(** * nobrainer/validate.py: the single-volume and the batch validator

    A shallow embedding of [validate_from_filepath] and
    [validate_from_filepaths].  The numeric array library, the image I/O
    library, the label remapper, the metric and the predictor are
    collaborators: they are variables of the section [Validate].  What
    the file itself does -- the existence check, the Dice loop, the
    derivation of the output names, the overwrite guard, the selection
    of the volumes to save and the summary after the loop -- is written
    out, with the file store and the trace of writes as explicit state. *)

From Stdlib Require Import ZArith QArith Ascii String.
From stdpp Require Import base strings list gmap pretty.

Local Open Scope string_scope.
Local Open Scope list_scope.

(** ** Exceptions *)

(** The exceptions the two functions can end with.  [PyException] is the
    plain [Exception] of line 143; [Propagated] stands for whatever a
    collaborator raises. *)
Inductive exn : Type :=
| TypeError
| IndexError
| ValueError
| AttributeError
| FileNotFoundError (msg : string)
| PyException (msg : string)
| UnboundLocalError (var : string)
| Propagated (what : string).

Definition result (A : Type) : Type := (exn + A)%type.

Definition rbind {A B} (r : result A) (k : A -> result B) : result B :=
  match r with
  | inl e => inl e
  | inr a => k a
  end.

(** ** Strings as Python uses them here *)

Module PyStr.

Definition dot : ascii := "."%char.
Definition slash : ascii := "/"%char.

(** [s.split(c)]: never empty, keeps empty fields. *)
Fixpoint split (c : ascii) (s : string) : list string :=
  match s with
  | EmptyString => [EmptyString]
  | String a s' =>
      if Ascii.eqb a c then EmptyString :: split c s'
      else match split c s' with
           | [] => [String a EmptyString]
           | w :: ws => String a w :: ws
           end
  end.

(** [sep.join(l)] *)
Fixpoint join (sep : string) (l : list string) : string :=
  match l with
  | [] => EmptyString
  | [x] => x
  | x :: rest => x +:+ sep +:+ join sep rest
  end.

(** [s.lstrip(c)] *)
Fixpoint lstrip (c : ascii) (s : string) : string :=
  match s with
  | String a s' => if Ascii.eqb a c then lstrip c s' else s
  | EmptyString => EmptyString
  end.

(** [s.endswith(c)] *)
Fixpoint endswith (c : ascii) (s : string) : bool :=
  match s with
  | EmptyString => false
  | String a EmptyString => Ascii.eqb a c
  | String _ s' => endswith c s'
  end.

(** [s.rfind(c)], [None] for Python's -1. *)
Fixpoint rfind (c : ascii) (s : string) : option nat :=
  match s with
  | EmptyString => None
  | String a s' =>
      match rfind c s' with
      | Some i => Some (S i)
      | None => if Ascii.eqb a c then Some 0 else None
      end
  end.

(** [c in s] *)
Fixpoint contains (c : ascii) (s : string) : bool :=
  match s with
  | EmptyString => false
  | String a s' => Ascii.eqb a c || contains c s'
  end.

(** [s.count(c)] *)
Fixpoint count (c : ascii) (s : string) : nat :=
  match s with
  | EmptyString => 0
  | String a s' => (if Ascii.eqb a c then 1 else 0) + count c s'
  end.

(** [len(s) - len(s.lstrip(c))] *)
Fixpoint lead (c : ascii) (s : string) : nat :=
  match s with
  | String a s' => if Ascii.eqb a c then S (lead c s') else 0
  | EmptyString => 0
  end.

(** [s[:i]] *)
Definition prefix (i : nat) (s : string) : string := String.substring 0 i s.

(** [s[0]] and [s[1]] of a string: a string of one character. *)
Definition getitem (s : string) (i : nat) : result string :=
  match String.get i s with
  | Some a => inr (String a EmptyString)
  | None => inl IndexError
  end.

End PyStr.

(** ** pathlib: pure POSIX paths *)

Module Pathlib.

(** A parsed path: the root ([""], ["/"] or ["//"]) and the names
    below it, as [PurePosixPath] keeps them.  [stem] and [suffixes]
    are those of CPython 3.4 to 3.12. *)
Record PurePath : Type := mkPath { root : string; names : list string }.

(** [splitroot]: exactly two leading slashes are kept, any other
    number collapses to one. *)
Definition splitroot (s : string) : string * string :=
  match s with
  | String a _ =>
      if Ascii.eqb a PyStr.slash then
        let rel := PyStr.lstrip PyStr.slash s in
        if Nat.eqb (String.length s - String.length rel) 2
        then ("//", rel) else ("/", rel)
      else ("", s)
  | EmptyString => ("", s)
  end.

Definition keep_name (x : string) : bool :=
  negb (String.eqb x "") && negb (String.eqb x ".").

(** [PurePosixPath(s)] *)
Definition parse (s : string) : PurePath :=
  let '(r, rel) := splitroot s in
  mkPath r (List.filter keep_name (PyStr.split PyStr.slash rel)).

(** [str(p)] *)
Definition str (p : PurePath) : string :=
  match names p with
  | [] => if String.eqb (root p) "" then "." else root p
  | _ => root p +:+ PyStr.join "/" (names p)
  end.

(** [p.name] *)
Definition name (p : PurePath) : string := List.last (names p) "".

(** [p.parent] *)
Definition parent (p : PurePath) : PurePath :=
  mkPath (root p) (List.removelast (names p)).

(** [p / s] *)
Definition joinpath (p : PurePath) (s : string) : PurePath :=
  let q := parse s in
  if String.eqb (root q) "" then mkPath (root p) (names p ++ names q)
  else q.

(** [p.stem]: the name without its last suffix. *)
Definition stem (p : PurePath) : string :=
  let n := name p in
  match PyStr.rfind PyStr.dot n with
  | Some i =>
      if (0 <? i)%nat && (i <? String.length n - 1)%nat
      then PyStr.prefix i n else n
  | None => n
  end.

(** [p.suffixes] *)
Definition suffixes (p : PurePath) : list string :=
  let n := name p in
  if PyStr.endswith PyStr.dot n then []
  else List.map (fun x => "." +:+ x)
                (List.tl (PyStr.split PyStr.dot (PyStr.lstrip PyStr.dot n))).

(** [os.path.basename(s)] *)
Definition basename (s : string) : string :=
  List.last (PyStr.split PyStr.slash s) "".

End Pathlib.

(** ** Output names (lines 136-141) *)

Record OutPaths : Type := mkOutPaths {
  meanPath : Pathlib.PurePath;
  variancePath : Pathlib.PurePath;
  entropyPath : Pathlib.PurePath;
  dicePath : Pathlib.PurePath
}.

Definition derive_paths (volume : string) : OutPaths :=
  let outpath := Pathlib.parse volume in
  let suffixes := PyStr.join "." (Pathlib.suffixes outpath) in
  let child tag :=
    Pathlib.joinpath (Pathlib.parent outpath) (Pathlib.stem outpath +:+ tag) in
  {| meanPath := child ("_mean." +:+ suffixes);
     variancePath := child ("_variance." +:+ suffixes);
     entropyPath := child ("_entropy." +:+ suffixes);
     dicePath := child "_dice.npy" |}.

Definition paths_str (o : OutPaths) : list string :=
  [Pathlib.str (meanPath o); Pathlib.str (variancePath o);
   Pathlib.str (entropyPath o); Pathlib.str (dicePath o)].

(** ** Values the collaborators exchange *)

(** An entry of the Dice vector: a 64-bit float, kept as the rational it
    denotes, or one of the values that denote none. *)
Inductive npfloat : Type :=
| Finite (q : Q)
| Inf (negative : bool)
| NaN.

Definition in_unit (x : npfloat) : Prop :=
  match x with
  | Finite q => (0 <= q)%Q /\ (q <= 1)%Q
  | _ => False
  end.

(** What the caller passes as [filepath].  The docstring asks for a
    tuple (volume, ground truth); the body applies both [Path(...)] and
    [...[0]] to it, which a tuple does not support and a [str] or an
    indexable object with [__fspath__] does. *)
Inductive pyarg : Type :=
| Str (s : string)
| Tuple (items : list string)
| PathLikeSeq (fspath : string) (items : list string).

(** [Path(filepath)]: pathlib rejects what is neither [str] nor
    [os.PathLike]. *)
Definition as_path (a : pyarg) : result Pathlib.PurePath :=
  match a with
  | Str s => inr (Pathlib.parse s)
  | Tuple _ => inl TypeError
  | PathLikeSeq s _ => inr (Pathlib.parse s)
  end.

(** [filepath[i]] *)
Definition getitem (a : pyarg) (i : nat) : result string :=
  match a with
  | Str s => PyStr.getitem s i
  | Tuple items | PathLikeSeq _ items =>
      match items !! i with
      | Some x => inr x
      | None => inl IndexError
      end
  end.

(** [tuple[i]] on the tuple the predictor returns. *)
Definition tuple_get {A} (t : list A) (i : nat) : result A :=
  match t !! i with
  | Some x => inr x
  | None => inl IndexError
  end.

Section Validate.

(** Images and arrays (what [nib.load], [_predict] and [replace]
    return), boolean masks, label mappings, predictor handles and
    normalizers are opaque. *)
Variables (Volume Mask Mapping Predictor Normalizer : Type).

(** *** The file store and the trace *)

Inductive FileData : Type :=
| ImgFile (v : Volume)
| NpyFile (d : list npfloat).

Inductive Event : Type :=
| NibSave (path : string) (v : Volume)
| NpSave (path : string) (d : list npfloat)
| Print (line : string).

(** Regular files by the string pathlib gives their path, and what
    the run has written and printed so far, oldest first. *)
Record World : Type := mkWorld {
  files : gmap string FileData;
  trace : list Event
}.

(** A computation that may raise and may write: what it has written
    before it raised stays written. *)
Definition M (A : Type) : Type := World -> result A * World.

Definition ret {A} (a : A) : M A := fun w => (inr a, w).
Definition raise {A} (e : exn) : M A := fun w => (inl e, w).
Definition bind {A B} (m : M A) (k : A -> M B) : M B :=
  fun w => match m w with
           | (inl e, w') => (inl e, w')
           | (inr a, w') => k a w'
           end.
Definition lift {A} (r : result A) : M A := fun w => (r, w).
Definition reading {A} (f : gmap string FileData -> result A) : M A :=
  fun w => (f (files w), w).

(** *** Parameters of both functions *)

Record Args : Type := mkArgs {
  predictor : Predictor;
  block_shape : Z * Z * Z;
  n_classes : Z;
  mapping_y : string;
  returnVariance : bool;
  returnEntropy : bool;
  returnArrayFromImages : bool;
  n_samples : Z;
  normalizer : Normalizer;
  batch_size : Z;
  dtype : string
}.

(** *** Collaborators *)

(** [nib.load] and [read_mapping] read the file store. *)
Variable nib_load : gmap string FileData -> string -> result Volume.
Variable read_mapping : gmap string FileData -> string -> result Mapping.
(** [nobrainer.predict.predict], with the keyword arguments in the
    order of the call. *)
Variable _predict :
  Volume -> Predictor -> Z * Z * Z -> bool -> bool -> bool -> Z ->
  Normalizer -> Z -> result (list Volume).
Variable replace : Volume -> Mapping -> result Volume.
Variable np_equal : Volume -> nat -> Mask.
Variable dice_numpy : Mask -> Mask -> result npfloat.
Variable np_mean : list npfloat -> npfloat.
Variable float_str : npfloat -> string.
(** [nib.save] and [np.save] may refuse an object or a path. *)
Variable nib_save_refuses : Volume -> string -> option exn.
Variable np_save_refuses : string -> option exn.

(** *** Primitive actions *)

Definition is_file (fs : gmap string FileData) (p : Pathlib.PurePath) : bool :=
  bool_decide (is_Some (fs !! Pathlib.str p)).

Definition nib_save (v : Volume) (p : Pathlib.PurePath) : M unit :=
  fun w =>
    let path := Pathlib.str p in
    match nib_save_refuses v path with
    | Some e => (inl e, w)
    | None =>
        (inr tt, mkWorld (<[path := ImgFile v]> (files w))
                         (trace w ++ [NibSave path v]))
    end.

Definition np_save (p : Pathlib.PurePath) (d : list npfloat) : M unit :=
  fun w =>
    let path := Pathlib.str p in
    match np_save_refuses path with
    | Some e => (inl e, w)
    | None =>
        (inr tt, mkWorld (<[path := NpyFile d]> (files w))
                         (trace w ++ [NpSave path d]))
    end.

Definition print (line : string) : M unit :=
  fun w => (inr tt, mkWorld (files w) (trace w ++ [Print line])).

(** [np.zeros(n)] *)
Definition np_zeros (n : Z) : result (list npfloat) :=
  if (n <? 0)%Z then inl ValueError
  else inr (replicate (Z.to_nat n) (Finite 0)).

(** *** validate_from_filepath *)

(** Lines 76-79: [for i in range(n_classes): dice[i] = ...]. *)
Fixpoint dice_loop (prediction_image y : Volume) (classes : list nat)
         (dice : list npfloat) : result (list npfloat) :=
  match classes with
  | [] => inr dice
  | i :: rest =>
      let u := np_equal prediction_image i in
      let v := np_equal y i in
      rbind (dice_numpy u v) (fun d =>
      dice_loop prediction_image y rest (<[i := d]> dice))
  end.

Definition validate_from_filepath (fs : gmap string FileData)
           (filepath : pyarg) (a : Args)
  : result (list Volume * list npfloat) :=
  rbind (as_path filepath) (fun p =>
  if negb (is_file fs p) then
    rbind (getitem filepath 0) (fun f0 =>
    inl (FileNotFoundError ("could not find file " +:+ f0)))
  else
    rbind (getitem filepath 0) (fun f0 =>
    rbind (nib_load fs f0) (fun img =>
    rbind (getitem filepath 1) (fun f1 =>
    rbind (nib_load fs f1) (fun y =>
    rbind (_predict img (predictor a) (block_shape a) (returnVariance a)
                    (returnEntropy a) (returnArrayFromImages a)
                    (n_samples a) (normalizer a) (batch_size a))
          (fun outputs =>
    rbind (tuple_get outputs 0) (fun prediction_image =>
    rbind (read_mapping fs (mapping_y a)) (fun mapping =>
    rbind (replace y mapping) (fun y =>
    rbind (np_zeros (n_classes a)) (fun dice =>
    rbind (dice_loop prediction_image y
                     (seq 0 (Z.to_nat (n_classes a))) dice) (fun dice =>
    inr (outputs, dice)))))))))))).

(** *** validate_from_filepaths *)

(** The names the loop body binds and the code after the loop reads. *)
Record Locals : Type := mkLocals {
  loc_filepath : pyarg;
  loc_dice : list npfloat;
  loc_dicePath : Pathlib.PurePath
}.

TASK TO CARRY OUT:
In the data above, start at the line that has "returnArrayFromImages : bool;", stop after the line that has "Variable np_save_refuses : string", and print every line in between exactly as it stands.

RESPONSE:
  returnArrayFromImages : bool;
  n_samples : Z;
  normalizer : Normalizer;
  batch_size : Z;
  dtype : string
}.

(** *** Collaborators *)

(** [nib.load] and [read_mapping] read the file store. *)
Variable nib_load : gmap string FileData -> string -> result Volume.
Variable read_mapping : gmap string FileData -> string -> result Mapping.
(** [nobrainer.predict.predict], with the keyword arguments in the
    order of the call. *)
Variable _predict :
  Volume -> Predictor -> Z * Z * Z -> bool -> bool -> bool -> Z ->
  Normalizer -> Z -> result (list Volume).
Variable replace : Volume -> Mapping -> result Volume.
Variable np_equal : Volume -> nat -> Mask.
Variable dice_numpy : Mask -> Mask -> result npfloat.
Variable np_mean : list npfloat -> npfloat.
Variable float_str : npfloat -> string.
(** [nib.save] and [np.save] may refuse an object or a path. *)
Variable nib_save_refuses : Volume -> string -> option exn.
Variable np_save_refuses : string -> option exn.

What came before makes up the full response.